Start of Data supplied
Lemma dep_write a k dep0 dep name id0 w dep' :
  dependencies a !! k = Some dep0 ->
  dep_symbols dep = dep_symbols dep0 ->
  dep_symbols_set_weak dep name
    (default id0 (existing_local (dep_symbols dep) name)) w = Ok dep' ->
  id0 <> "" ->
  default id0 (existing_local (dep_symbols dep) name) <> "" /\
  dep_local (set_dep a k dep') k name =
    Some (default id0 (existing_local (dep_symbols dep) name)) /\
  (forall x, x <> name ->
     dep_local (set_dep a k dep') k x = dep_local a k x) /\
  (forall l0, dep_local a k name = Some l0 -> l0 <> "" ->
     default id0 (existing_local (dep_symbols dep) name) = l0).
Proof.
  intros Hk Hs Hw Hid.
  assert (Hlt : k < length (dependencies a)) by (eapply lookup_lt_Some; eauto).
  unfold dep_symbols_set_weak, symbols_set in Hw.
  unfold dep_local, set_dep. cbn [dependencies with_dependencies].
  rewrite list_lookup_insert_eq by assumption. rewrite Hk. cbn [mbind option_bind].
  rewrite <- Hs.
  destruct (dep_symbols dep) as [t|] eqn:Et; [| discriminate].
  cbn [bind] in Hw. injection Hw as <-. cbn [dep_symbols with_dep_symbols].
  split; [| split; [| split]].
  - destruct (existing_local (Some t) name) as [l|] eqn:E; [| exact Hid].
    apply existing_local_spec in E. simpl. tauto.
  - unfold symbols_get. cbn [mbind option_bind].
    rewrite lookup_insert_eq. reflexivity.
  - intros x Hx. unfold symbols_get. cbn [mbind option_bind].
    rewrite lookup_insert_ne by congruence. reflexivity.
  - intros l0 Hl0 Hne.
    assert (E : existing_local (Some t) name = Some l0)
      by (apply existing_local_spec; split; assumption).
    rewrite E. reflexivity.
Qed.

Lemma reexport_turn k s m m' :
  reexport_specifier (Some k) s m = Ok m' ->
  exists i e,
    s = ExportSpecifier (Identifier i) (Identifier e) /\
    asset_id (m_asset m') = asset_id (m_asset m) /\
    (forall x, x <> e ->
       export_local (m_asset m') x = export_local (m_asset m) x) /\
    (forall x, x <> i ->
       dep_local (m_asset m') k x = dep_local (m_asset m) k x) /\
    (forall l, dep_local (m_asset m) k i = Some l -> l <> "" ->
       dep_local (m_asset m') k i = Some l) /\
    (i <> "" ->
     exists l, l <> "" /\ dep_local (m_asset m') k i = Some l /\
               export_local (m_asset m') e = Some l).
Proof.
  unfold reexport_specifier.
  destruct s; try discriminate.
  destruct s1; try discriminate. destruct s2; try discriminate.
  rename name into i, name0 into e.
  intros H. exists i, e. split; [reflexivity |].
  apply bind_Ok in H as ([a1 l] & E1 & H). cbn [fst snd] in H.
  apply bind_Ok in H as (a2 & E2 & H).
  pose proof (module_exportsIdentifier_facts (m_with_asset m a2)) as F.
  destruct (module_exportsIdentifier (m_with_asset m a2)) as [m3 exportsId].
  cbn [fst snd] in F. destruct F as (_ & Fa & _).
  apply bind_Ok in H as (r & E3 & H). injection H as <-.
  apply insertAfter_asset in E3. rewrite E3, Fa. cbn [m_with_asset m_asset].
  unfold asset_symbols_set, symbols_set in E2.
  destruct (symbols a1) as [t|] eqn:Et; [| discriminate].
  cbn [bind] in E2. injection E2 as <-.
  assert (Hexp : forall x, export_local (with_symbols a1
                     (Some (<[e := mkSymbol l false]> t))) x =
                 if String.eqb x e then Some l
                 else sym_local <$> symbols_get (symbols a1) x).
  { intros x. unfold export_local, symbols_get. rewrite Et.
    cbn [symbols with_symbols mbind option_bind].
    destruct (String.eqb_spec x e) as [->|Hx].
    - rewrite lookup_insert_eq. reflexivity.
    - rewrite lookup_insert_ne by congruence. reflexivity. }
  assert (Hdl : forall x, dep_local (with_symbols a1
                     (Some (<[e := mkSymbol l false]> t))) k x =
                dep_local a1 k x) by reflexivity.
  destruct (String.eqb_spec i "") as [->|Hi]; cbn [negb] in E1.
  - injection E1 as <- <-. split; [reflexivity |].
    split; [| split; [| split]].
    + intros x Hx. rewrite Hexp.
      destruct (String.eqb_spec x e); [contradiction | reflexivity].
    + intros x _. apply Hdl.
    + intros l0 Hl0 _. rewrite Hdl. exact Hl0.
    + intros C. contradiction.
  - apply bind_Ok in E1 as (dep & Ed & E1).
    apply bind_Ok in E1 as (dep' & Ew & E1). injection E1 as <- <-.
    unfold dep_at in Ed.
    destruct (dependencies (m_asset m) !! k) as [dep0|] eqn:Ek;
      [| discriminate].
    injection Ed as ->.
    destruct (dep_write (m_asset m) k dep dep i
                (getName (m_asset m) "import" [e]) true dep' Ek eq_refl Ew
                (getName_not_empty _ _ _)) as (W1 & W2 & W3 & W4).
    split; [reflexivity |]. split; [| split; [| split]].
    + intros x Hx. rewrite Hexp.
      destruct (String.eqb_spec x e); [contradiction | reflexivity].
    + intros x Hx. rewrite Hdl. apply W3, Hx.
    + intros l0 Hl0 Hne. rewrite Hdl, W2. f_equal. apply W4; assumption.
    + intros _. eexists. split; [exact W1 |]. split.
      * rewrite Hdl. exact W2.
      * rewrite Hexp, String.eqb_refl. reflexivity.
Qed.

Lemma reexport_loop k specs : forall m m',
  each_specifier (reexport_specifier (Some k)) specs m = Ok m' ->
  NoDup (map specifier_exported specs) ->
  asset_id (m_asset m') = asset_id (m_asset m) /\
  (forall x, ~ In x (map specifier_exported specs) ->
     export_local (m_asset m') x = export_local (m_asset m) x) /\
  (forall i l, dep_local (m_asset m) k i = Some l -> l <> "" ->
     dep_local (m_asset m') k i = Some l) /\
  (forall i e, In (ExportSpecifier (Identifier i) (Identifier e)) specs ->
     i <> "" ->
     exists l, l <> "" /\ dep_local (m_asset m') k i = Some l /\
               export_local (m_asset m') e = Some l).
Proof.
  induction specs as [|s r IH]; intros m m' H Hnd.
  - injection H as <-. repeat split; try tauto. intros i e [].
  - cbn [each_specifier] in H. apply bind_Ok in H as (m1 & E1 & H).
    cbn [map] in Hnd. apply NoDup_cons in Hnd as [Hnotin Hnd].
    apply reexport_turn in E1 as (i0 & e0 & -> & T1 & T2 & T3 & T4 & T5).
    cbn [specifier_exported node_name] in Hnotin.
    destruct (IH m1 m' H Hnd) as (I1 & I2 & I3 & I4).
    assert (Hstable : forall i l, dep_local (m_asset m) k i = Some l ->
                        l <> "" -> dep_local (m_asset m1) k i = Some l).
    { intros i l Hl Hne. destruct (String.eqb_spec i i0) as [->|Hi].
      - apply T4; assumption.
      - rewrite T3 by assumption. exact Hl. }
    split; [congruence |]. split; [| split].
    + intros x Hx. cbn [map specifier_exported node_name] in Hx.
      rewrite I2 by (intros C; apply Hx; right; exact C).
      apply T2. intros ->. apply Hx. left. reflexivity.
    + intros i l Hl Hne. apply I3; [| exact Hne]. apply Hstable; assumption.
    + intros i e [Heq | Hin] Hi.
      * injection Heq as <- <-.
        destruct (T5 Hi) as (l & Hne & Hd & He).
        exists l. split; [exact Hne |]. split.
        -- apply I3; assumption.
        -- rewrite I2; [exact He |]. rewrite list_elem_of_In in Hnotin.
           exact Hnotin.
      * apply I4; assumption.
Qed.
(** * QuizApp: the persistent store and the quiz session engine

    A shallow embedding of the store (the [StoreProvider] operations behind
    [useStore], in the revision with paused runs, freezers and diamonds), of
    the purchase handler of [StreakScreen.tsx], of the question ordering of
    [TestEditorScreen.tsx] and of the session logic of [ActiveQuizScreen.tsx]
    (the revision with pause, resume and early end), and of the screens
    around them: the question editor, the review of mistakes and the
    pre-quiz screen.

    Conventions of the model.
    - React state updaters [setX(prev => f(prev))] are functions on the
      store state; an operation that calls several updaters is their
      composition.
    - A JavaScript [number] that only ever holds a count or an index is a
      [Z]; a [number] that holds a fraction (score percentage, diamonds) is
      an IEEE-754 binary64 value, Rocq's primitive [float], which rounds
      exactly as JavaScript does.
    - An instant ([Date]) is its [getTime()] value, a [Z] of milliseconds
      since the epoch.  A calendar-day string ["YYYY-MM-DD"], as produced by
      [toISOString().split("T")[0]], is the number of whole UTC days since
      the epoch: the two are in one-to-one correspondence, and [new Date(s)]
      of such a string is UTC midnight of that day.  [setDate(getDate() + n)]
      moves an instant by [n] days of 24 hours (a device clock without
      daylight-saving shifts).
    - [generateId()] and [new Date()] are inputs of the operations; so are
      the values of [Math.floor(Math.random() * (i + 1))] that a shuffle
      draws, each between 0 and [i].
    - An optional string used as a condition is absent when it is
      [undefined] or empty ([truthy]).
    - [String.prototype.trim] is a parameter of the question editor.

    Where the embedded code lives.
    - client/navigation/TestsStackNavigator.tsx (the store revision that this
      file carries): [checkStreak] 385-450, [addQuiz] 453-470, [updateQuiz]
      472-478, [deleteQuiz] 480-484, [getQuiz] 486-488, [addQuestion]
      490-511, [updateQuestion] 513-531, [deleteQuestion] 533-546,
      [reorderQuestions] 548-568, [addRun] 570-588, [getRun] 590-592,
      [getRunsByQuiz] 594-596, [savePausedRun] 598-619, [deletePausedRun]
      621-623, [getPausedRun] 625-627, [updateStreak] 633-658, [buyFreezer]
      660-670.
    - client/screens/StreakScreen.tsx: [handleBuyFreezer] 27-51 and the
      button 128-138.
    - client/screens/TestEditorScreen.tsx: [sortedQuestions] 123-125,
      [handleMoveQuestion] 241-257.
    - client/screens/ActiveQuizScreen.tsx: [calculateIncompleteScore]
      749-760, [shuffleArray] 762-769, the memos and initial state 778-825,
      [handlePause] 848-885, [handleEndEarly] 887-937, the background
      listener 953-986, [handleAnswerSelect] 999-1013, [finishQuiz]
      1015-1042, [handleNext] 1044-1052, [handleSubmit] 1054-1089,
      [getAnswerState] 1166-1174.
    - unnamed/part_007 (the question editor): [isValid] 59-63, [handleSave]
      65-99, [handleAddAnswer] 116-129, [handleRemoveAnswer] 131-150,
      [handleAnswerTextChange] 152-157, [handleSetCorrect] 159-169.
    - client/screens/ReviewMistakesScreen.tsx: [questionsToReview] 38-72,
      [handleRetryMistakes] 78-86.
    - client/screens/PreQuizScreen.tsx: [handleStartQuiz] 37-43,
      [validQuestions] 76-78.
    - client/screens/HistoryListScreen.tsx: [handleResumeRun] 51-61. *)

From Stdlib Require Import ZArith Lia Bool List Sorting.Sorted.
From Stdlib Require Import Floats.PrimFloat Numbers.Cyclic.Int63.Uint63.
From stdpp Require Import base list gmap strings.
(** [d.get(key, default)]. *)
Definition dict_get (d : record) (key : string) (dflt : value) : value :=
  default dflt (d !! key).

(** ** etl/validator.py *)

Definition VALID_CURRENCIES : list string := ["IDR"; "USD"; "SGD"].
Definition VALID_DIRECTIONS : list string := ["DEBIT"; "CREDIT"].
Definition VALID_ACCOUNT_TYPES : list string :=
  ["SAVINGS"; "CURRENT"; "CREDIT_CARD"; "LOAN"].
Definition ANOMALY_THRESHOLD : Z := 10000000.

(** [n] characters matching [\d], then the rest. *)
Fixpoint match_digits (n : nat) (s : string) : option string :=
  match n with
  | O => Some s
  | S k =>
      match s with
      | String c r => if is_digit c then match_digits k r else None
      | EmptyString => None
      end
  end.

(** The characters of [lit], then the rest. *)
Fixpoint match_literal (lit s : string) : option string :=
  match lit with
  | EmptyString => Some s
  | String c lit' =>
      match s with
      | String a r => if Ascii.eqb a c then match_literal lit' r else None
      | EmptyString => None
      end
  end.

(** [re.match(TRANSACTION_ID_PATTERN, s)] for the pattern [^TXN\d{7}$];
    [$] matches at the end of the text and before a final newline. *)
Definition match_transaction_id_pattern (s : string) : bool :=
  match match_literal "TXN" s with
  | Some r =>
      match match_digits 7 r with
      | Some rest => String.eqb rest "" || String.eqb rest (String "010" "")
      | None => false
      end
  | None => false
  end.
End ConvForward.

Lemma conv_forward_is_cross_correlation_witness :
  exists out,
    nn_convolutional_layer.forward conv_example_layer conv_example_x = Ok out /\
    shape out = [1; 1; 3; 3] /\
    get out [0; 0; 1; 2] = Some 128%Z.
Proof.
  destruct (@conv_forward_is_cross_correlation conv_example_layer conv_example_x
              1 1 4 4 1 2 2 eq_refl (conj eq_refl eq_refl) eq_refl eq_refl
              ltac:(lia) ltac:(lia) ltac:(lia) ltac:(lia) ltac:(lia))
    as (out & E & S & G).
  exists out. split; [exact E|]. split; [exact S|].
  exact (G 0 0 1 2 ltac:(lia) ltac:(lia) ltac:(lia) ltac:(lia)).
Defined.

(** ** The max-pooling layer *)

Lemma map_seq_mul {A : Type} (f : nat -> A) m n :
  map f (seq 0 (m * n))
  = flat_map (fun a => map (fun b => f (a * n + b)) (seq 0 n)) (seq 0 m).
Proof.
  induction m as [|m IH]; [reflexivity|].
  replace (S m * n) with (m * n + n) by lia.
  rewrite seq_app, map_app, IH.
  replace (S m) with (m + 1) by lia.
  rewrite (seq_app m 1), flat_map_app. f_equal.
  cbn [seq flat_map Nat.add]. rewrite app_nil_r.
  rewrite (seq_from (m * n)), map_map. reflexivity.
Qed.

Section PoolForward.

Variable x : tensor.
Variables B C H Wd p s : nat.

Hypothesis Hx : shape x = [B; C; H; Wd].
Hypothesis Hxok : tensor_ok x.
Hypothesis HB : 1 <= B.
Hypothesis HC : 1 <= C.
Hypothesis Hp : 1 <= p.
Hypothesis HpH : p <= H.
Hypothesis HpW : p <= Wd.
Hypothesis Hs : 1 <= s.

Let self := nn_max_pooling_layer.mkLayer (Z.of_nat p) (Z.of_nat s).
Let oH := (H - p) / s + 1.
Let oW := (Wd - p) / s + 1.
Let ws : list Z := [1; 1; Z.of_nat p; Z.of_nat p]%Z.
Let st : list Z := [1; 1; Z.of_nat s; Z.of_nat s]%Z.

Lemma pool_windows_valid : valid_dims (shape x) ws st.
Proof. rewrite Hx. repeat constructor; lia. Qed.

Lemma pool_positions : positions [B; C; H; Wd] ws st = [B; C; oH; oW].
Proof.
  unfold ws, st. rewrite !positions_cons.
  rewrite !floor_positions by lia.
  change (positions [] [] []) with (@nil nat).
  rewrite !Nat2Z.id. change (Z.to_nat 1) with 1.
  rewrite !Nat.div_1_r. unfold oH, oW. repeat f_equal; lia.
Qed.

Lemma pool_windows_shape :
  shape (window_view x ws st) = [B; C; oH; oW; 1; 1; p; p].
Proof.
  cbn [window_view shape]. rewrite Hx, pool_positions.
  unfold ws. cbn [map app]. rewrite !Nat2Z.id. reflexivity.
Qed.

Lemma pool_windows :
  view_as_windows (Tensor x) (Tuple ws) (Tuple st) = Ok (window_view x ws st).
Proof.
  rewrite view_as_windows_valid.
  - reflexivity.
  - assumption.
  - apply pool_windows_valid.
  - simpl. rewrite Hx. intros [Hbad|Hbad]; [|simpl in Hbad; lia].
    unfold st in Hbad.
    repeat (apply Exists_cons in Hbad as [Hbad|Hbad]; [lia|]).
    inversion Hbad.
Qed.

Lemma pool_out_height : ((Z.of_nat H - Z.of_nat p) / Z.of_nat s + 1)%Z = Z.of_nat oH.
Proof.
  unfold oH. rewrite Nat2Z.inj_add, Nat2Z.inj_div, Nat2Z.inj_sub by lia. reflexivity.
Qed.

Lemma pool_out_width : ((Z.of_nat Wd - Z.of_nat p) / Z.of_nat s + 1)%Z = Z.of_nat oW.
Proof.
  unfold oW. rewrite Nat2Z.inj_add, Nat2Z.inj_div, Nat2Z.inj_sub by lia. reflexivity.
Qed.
End of Data supplied
- **About this exercise**
Write out the records above exactly, from the opening line to the line with "- destruct (existing_local", including both, with nothing added.

- **Written answer**
Lemma dep_write a k dep0 dep name id0 w dep' :
  dependencies a !! k = Some dep0 ->
  dep_symbols dep = dep_symbols dep0 ->
  dep_symbols_set_weak dep name
    (default id0 (existing_local (dep_symbols dep) name)) w = Ok dep' ->
  id0 <> "" ->
  default id0 (existing_local (dep_symbols dep) name) <> "" /\
  dep_local (set_dep a k dep') k name =
    Some (default id0 (existing_local (dep_symbols dep) name)) /\
  (forall x, x <> name ->
     dep_local (set_dep a k dep') k x = dep_local a k x) /\
  (forall l0, dep_local a k name = Some l0 -> l0 <> "" ->
     default id0 (existing_local (dep_symbols dep) name) = l0).
Proof.
  intros Hk Hs Hw Hid.
  assert (Hlt : k < length (dependencies a)) by (eapply lookup_lt_Some; eauto).
  unfold dep_symbols_set_weak, symbols_set in Hw.
  unfold dep_local, set_dep. cbn [dependencies with_dependencies].
  rewrite list_lookup_insert_eq by assumption. rewrite Hk. cbn [mbind option_bind].
  rewrite <- Hs.
  destruct (dep_symbols dep) as [t|] eqn:Et; [| discriminate].
  cbn [bind] in Hw. injection Hw as <-. cbn [dep_symbols with_dep_symbols].
  split; [| split; [| split]].
  - destruct (existing_local (Some t) name) as [l|] eqn:E; [| exact Hid].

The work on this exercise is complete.